I said, ‘You’re leaving me here?’

‘Whadda you think?’ said Gramps. ‘I ain’t got anything against you - much. If everythin’ goes according to plan an’ we get what we want, then someone phones your pal Hugo and they can start in an’ break the doors down.’

I said, ‘But what if something goes wrong? They could send all you’ve asked for and something might go wrong at your end.. What happens if you get ill, or can’t make the pick-up? You’re not leaving me here alone with that baby?’

‘You got air,’ said Grandpa Eisenkopp. ‘You got warmth. You got caviar and bubbly right in there, dammit. If I was you, baby, I’d just go and get stoned. There ain’t no other way you’re going to enjoy this party.’

Then Vladimir said, ‘The longer she is in this room . . .’

And Gramps said, ‘O.K. That’s it, Joanna. Get the hell through that door, and take the kid with you.’ And when I didn’t move immediately, he took out a revolver. ‘You hear me?’

I went; and the automatic door slid shut behind me. The door which, like the rest, would only open when approached by Hugo’s master device in Grandpa Eisenkopp’s pocket.

I had got what I wanted. I was alone with Benedict, entombed under the fortress of Kalk, with my life hanging on nothing more substantial than the whim of Elijah Eisenkopp.

 

 

NINETEEN

Some situations have their own in-built bonus incentives. I lost no time either screaming or starting to draw calendars on the walls. I put Benedict’s carrycot down in the nearest draught-free area likely to have the approval of a Maggie Bee graduate, and then hared round the whole string of warehouses and passages like a demented being, switching on lights.

Then, once I had a picture of the whole area in my head, I returned to Benedict and sat on the floor and considered.

The issuing point, Gramps had said, was under the moat. It connected, pretty certainly, with the office and workshop I had just left. From there, the string of passages and storage caverns ran in more or less a straight line to Hugo’s private apartment, where I had wakened.

But the exit under the moat wasn’t surely the only one. This was Hugo’s creation: the place where he kept his secret prototypes, and his mistresses, and for all I knew ran the most lucrative part of his designing business, coining money unknown to the Communist country of his fathers.

I couldn’t imagine Hugo sneaking out into the dripping bushes every time he wanted a romp on the waterbed with his girl friend. There had to be an exit up into the castle.

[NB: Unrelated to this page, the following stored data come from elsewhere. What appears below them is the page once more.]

(** X7. The engine is idempotent: a second run right after a first one
    returns the state the first run left and raises no output line, while
    it repeats exactly the short-circuit reports of the first run. *)
Theorem update_state_idempotent (s : STM32GPIOState) :
  ngpio s <= STM32_GPIO_NPINS ->
  exists s1 log1 log2,
    update_state s = Done tt s1 log1 /\
    update_state s1 = Done tt s1 log2 /\
    (forall i b, ~ In (Set_irq i b) log2) /\
    (forall i, In (Guest_error_short i) log2 <-> In (Guest_error_short i) log1).
Proof.
  intros Hn.
  destruct (update_state_spec s Hn) as (v1 & Hrun1 & Hc1 & _ & Hu1 & _).
  set (s1 := set_idr v1 s) in *.
  destruct (update_state_spec s1 Hn) as (v2 & Hrun2 & _ & _ & _ & Hst2).
  rewrite (Hst2 Hc1 Hu1), set_idr_same in Hrun2.
  exists s1, (run_log s), (run_log s1).
  split; [exact Hrun1|]. split; [exact Hrun2|]. split.
  - intros i b H. apply in_run_log in H as (j & Hj & H).
    apply in_pin_log_irq in H as (-> & _ & Hr & Hk).
    rewrite Hc1 in Hk by exact Hj. rewrite Hr in Hk. now destruct b.
  - intros i. rewrite !in_run_log. split; intros (j & Hj & H); exists j;
      (split; [exact Hj|]); apply in_pin_log_short in H;
      apply in_pin_log_short; exact H.
Qed.
(** [handleSummary(data)]; [metrics] is [data.metrics] and [now] is what
    [Date.now()] returns.  [overallLatency] is the exact sum and quotient;
    the script computes them in binary64, which gives the same number
    whenever it can hold each partial sum and the quotient. *)
Definition handleSummary (metrics : gmap string Metric) (now : Z)
  : M (gmap string string) :=
  let fixed2 := JS.toFixed Number_toString 2 in
  avgGetLatency ← read_avg metrics "get_book_latency"
    "Warning: GET latency metrics not available";
  avgCreateLatency ← read_avg metrics "create_book_latency"
    "Warning: CREATE latency metrics not available";
  avgUpdateLatency ← read_avg metrics "update_book_latency"
    "Warning: UPDATE latency metrics not available";
  avgDeleteLatency ← read_avg metrics "delete_book_latency"
    "Warning: DELETE latency metrics not available";
  let overallLatency :=
    ((avgGetLatency + avgCreateLatency + avgUpdateLatency + avgDeleteLatency)
     / 4)%Q in
  let csvRow :=
    fixed2 avgGetLatency +:+ "," +:+ fixed2 avgCreateLatency +:+ ","
    +:+ fixed2 avgUpdateLatency +:+ "," +:+ fixed2 avgDeleteLatency +:+ ","
    +:+ fixed2 overallLatency +:+ nl in
  console_log (nl +:+ "=== BookCatalog Benchmark Results ===") ;;
  console_log ("GET avg: " +:+ fixed2 avgGetLatency +:+ "ms") ;;
  console_log ("CREATE avg: " +:+ fixed2 avgCreateLatency +:+ "ms") ;;
  console_log ("UPDATE avg: " +:+ fixed2 avgUpdateLatency +:+ "ms") ;;
  console_log ("DELETE avg: " +:+ fixed2 avgDeleteLatency +:+ "ms") ;;
  console_log ("Overall: " +:+ fixed2 overallLatency +:+ "ms") ;;
  let filename :=
    "bookcatalog_results_" +:+ DATABASE_TYPE c +:+ "_" +:+ pretty now
    +:+ ".csv" in
  mret (<[filename := csvHeader +:+ csvRow]>
          {[ "stdout" := "BookCatalog benchmark complete" ]}).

And it had to be in a passage, or through one of the outer walls of the warehouses.

I had a look to check that Benedict was still peacefully sleeping and then I began methodically to search.

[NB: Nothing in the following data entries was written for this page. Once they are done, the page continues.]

(** X8.  [reallocate] of an owned block to a smaller or equal non-zero size
    never moves it: the pointer comes back, no region is created, no
    reference count changes and no region grows. *)
Theorem reallocate_shrink_keeps_block store p from_n to_n hint rs :
  Forall layout_ok rs → is_Some (find_region_containing p rs) →
  0 < to_n ≤ from_n → from_n < 2 ^ 64 →
  let '(q, rs') := reallocate store p from_n to_n hint rs in
  q = p ∧
  Forall2 (λ r r', destruct r' = destruct r ∧
                   M_ref_count r' = M_ref_count r ∧
                   M_size r' ≤ M_size r) rs rs'.
Proof.
  intros Hlay [[it reg] Hfind] Hto Hfrom.
  destruct (owned_not_null p rs it reg Hlay Hfind) as (Hreg & Hp & Hnull).
  assert (Forall2 (λ r r', destruct r' = destruct r ∧
                           M_ref_count r' = M_ref_count r ∧
                           M_size r' ≤ M_size r) rs rs) as Hsame.
  { apply Forall2_same_length_lookup_2; [done|].
    intros i x y Hx Hy. assert (x = y) as -> by congruence.
    split_and!; [done|done|lia]. }
  unfold reallocate.
  rewrite Hnull, Hfind, (proj2 (Z.eqb_neq to_n 0)) by lia.
  set (diff := to_ptrdiff (wrap64 (to_n - from_n))).
  destruct ((wrap64 (top reg - from_n) =? p)
            && (wrap64 (top reg + diff) <? end_ reg)) eqn:Hplace.
  - split; [done|].
    pose proof Hplace as [Htop _]%andb_true_iff.
    rewrite top_block_test in Htop by (done || lia).
    apply Z.eqb_eq in Htop. rewrite top_ok in Htop by done.
    pose proof Hreg as (? & ? & ? & ?). unfold addr_limit in *.
    apply in_place_test in Hplace as (_ & _ & Hsize);
      [|done|lia|unfold size_limit; lia|done].
    fold diff in Hsize.
    apply find_region_containing_Some in Hfind as (Hl & _).
    rewrite <- (list_insert_id rs it reg Hl) at 1.
    apply Forall2_insert; [done|].
    split_and!; [done|done|]. rewrite Hsize. lia.
  - rewrite (proj2 (Z.leb_le to_n from_n)) by lia. by split.
Qed.

Lemma reallocate_shrink_keeps_block_witness :
  reallocate (store_at 131072) 65538 4 2 nullptr (one_region 10)
  = (65538, one_region 10).
Proof.
  assert (Forall layout_ok (one_region 10)) as Hlay by compute_done.
  assert (is_Some (find_region_containing 65538 (one_region 10))) as Hfind
    by (by eexists).
  pose proof (reallocate_shrink_keeps_block (store_at 131072) 65538 4 2
                nullptr (one_region 10) Hlay Hfind) as H.
  destruct (reallocate (store_at 131072) 65538 4 2 nullptr (one_region 10))
    as [q rs'] eqn:Heq.
  destruct H as [-> _]; [lia|lia|].
  vm_compute in Heq. by injection Heq as <-.
Defined.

The texture of the walls was the first thing that struck me in the good light. Within the warehouses, fitted racks covered most of the brickwork. The rest of the wall space was exceptionally well finished. Some of it had been tiled; some of it painted in bright cubist designs, oddly dated. Both had the virtue of concealing any cracks where an exit might conceivably exist.

The rest had been washed in uniform biscuit colour, marred here and there by chalky patches, as if the glaze had failed to key into the base. I noted it, because it was out of character with the rest of Hugo’s craftsmanship. Also because it reminded me of something, I couldn’t think what.

After I discovered the second stretch, in a corridor, I remembered. It was like nothing so much as a page from a child’s magic scribbling book. The kind where the sheets appear blank until rubbed over with a soft pencil.

It was a silly idea. Anyway, I didn’t have a soft pencil. On the other hand, there on a shelf under the light was a pack of charcoal sticks, thick and substantial and black.

Feeling a fool, I opened the pack and pulled out a stick. Holding it like a windscreen wiper instead of a pencil, I smeared it up and down Hugo’s immaculate wall. Then I stood back.

Where the charcoal had been, the wall was smudged in two shades: one dark grey, one almost white. And bang in the centre, as clear as an optical chart, stood an elegant capital E.

I wasted time just staring at it, while a haze of charcoal settled all over me. Then leaping forward, I attacked the passage in earnest.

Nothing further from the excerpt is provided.